● **Stored data entries**:
####################
Lemma C7_witness :
  map_erase 1 9 (Iter (Some 2%positive) (Some 2%positive)) demo3 =
    Throw invalid_iterator demo3 ∧
  ∃ (w' : world (Key:=Z) (T:=Z)) (t' : tree),
    map_erase 1 9 (Iter (Some 1%positive) (Some 2%positive)) demo3 = Ok tt w' ∧
    repr w' 1 t' ∧ entries t' = [(1%positive, (5, 50)%Z); (3%positive, (8, 80)%Z)].
Proof.
  split.
  - by vm_compute.
  - destruct (C7_erase_cursor Z.ltb 0%Z Zltb_swo demo3 1 demo_tree 9
                (Iter (Some 1%positive) (Some 2%positive))
                demo3_reachable demo3_repr) as (_ & _ & Hok).
    { simpl. lia. }
    { exists 1%positive, demo_tree. split; [reflexivity|].
      split; [exact demo3_repr|]. unfold ptrs. simpl. by left. }
    destruct (Hok 2%positive eq_refl eq_refl)
      as (w' & t' & l1 & d & l2 & Hm & Hr & Hl & Hl' & _).
    exists w', t'. split; [exact Hm|]. split; [exact Hr|]. rewrite Hl'.
    simpl in Hl.
    destruct l1 as [|e1 l1]; simpl in Hl.
    { injection Hl as _ <-. reflexivity. }
    exfalso. injection Hl as He1 Hl. destruct l1 as [|e2 l1]; simpl in Hl.
    { by injection Hl as [=]. }
    injection Hl as He2 Hl. destruct l1 as [|e3 l1]; simpl in Hl.
    { by injection Hl as [=]. }
    injection Hl as _ Hl. by destruct l1.
Defined.

Lemma C8_counterexample :
  iter_arrow (Key:=Z) (T:=Z) iterator_default wempty = Fault ∧
  ¬ ∃ w', iter_arrow (Key:=Z) (T:=Z) iterator_default wempty =
          Throw invalid_iterator w'.
Proof. split; [reflexivity|]. by intros [w' H]. Qed.

Lemma C9_witness :
  ∃ (w' : world (Key:=Z) (T:=Z)) (tB : tree) (n : N),
    map_copy_ctor 2 9 1 demo3 = Ok tt w' ∧ repr w' 1 demo_tree ∧ repr w' 2 tB ∧
    (entries tB).*2 = (entries demo_tree).*2 ∧
    map_size 1 w' = Ok n w' ∧ map_size 2 w' = Ok n w'.
Proof.
  destruct (C9_deep_copy_independence Z.ltb 0%Z Zltb_swo demo3 1 demo_tree 9
              demo3_reachable demo3_repr) as (Hcopy & _ & _).
  { simpl. lia. }
  apply Hcopy. by vm_compute.
Defined.

Lemma C10_witness :
  map_index_const Z.ltb 1 9 7%Z demo3 = Throw index_out_of_bound demo3 ∧
  ∃ z w', map_index Z.ltb 0%Z 1 9 7%Z demo3 = Ok z w'.
Proof.
  destruct (C10_const_index_is_at Z.ltb 0%Z Zltb_swo demo3 1 demo_tree 9 7%Z
              demo3_reachable demo3_repr) as (H1 & _ & H3).
  { simpl. lia. }
  { exact demo_absent_7. }
  split; [exact H1|exact H3].
Defined.


(** * Further properties of the interface *)

Section more.
Context {Key T : Type}.
Variable comp : Key → Key → bool.
Variable T_default : T.
Hypothesis Hswo : StrictWeakOrder comp.
Notation tree := (tree (Key:=Key) (T:=T)).
Notation world := (world (Key:=Key) (T:=T)).
Notation M := (M (Key:=Key) (T:=T)).
Notation entry := (ptr * (Key * T))%type.
Notation reachable := (reachable comp T_default).

(** The maps other than [a] are as they were. *)
Lemma winv_others (w w' : world) Ts a (t' : tree) :
  winv comp w Ts → winv comp w' (<[a := t']> Ts) →
  ∀ b (tb : tree), b ≠ a → repr w b tb → repr w' b tb.
Proof.
  intros Hw Hw' b tb Hne Hr. eapply winv_lookup; [exact Hw'|].
  rewrite lookup_insert_ne; [|done]. by eapply winv_repr.
Qed.
Lemma winv_self (w' : world) Ts a (t' : tree) :
  winv comp w' (<[a := t']> Ts) → repr w' a t'.
Proof. intros Hw'. eapply winv_lookup; [exact Hw'|apply lookup_insert_eq]. Qed.

(** The lookup of a key that has the entry [(c, d)]. *)
Lemma find_present (w : world) Ts a (t : tree) fuel k c d :
  winv comp w Ts → Ts !! a = Some t → length (entries t) ≤ fuel →
  (c, d) ∈ entries t → eq_key comp k d.1 = true →
  find_node comp a fuel k w = Ok (Some c) w.
Proof.
  intros Hw Ha Hf Hin Heq.
  destruct (find_ok comp w Ts a t Hw Ha Hswo fuel k Hf) as (r & Hfind & Hres).
  destruct (winv_lookup _ _ _ _ _ Hw Ha) as (_ & _ & Hg).
  destruct Hg as (_ & _ & _ & Hb). destruct r as [c'|].
  - destruct Hres as (d' & Hin' & Heq').
    assert ((c, d) = (c', d')) as [= <- <-]; [|done].
    by eapply (has_key_unique comp Hswo k t).
  - exfalso. apply Hres. by exists (c, d).
Qed.
Lemma find_absent (w : world) Ts a (t : tree) fuel k :
  winv comp w Ts → Ts !! a = Some t → length (entries t) ≤ fuel →
  ¬ has_key comp (entries t) k →
  find_node comp a fuel k w = Ok None w.
Proof.
  intros Hw Ha Hf Habs.
  destruct (find_ok comp w Ts a t Hw Ha Hswo fuel k Hf) as (r & Hfind & Hres).
  destruct r as [c|]; [|done]. exfalso.
  destruct Hres as (d & Hin & Heq). apply Habs. by exists (c, d).
Qed.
####################
● **Activity**: Supply the count of lines in the entries that contain the word "Habs", and nothing besides.

● **Solved problem**: 2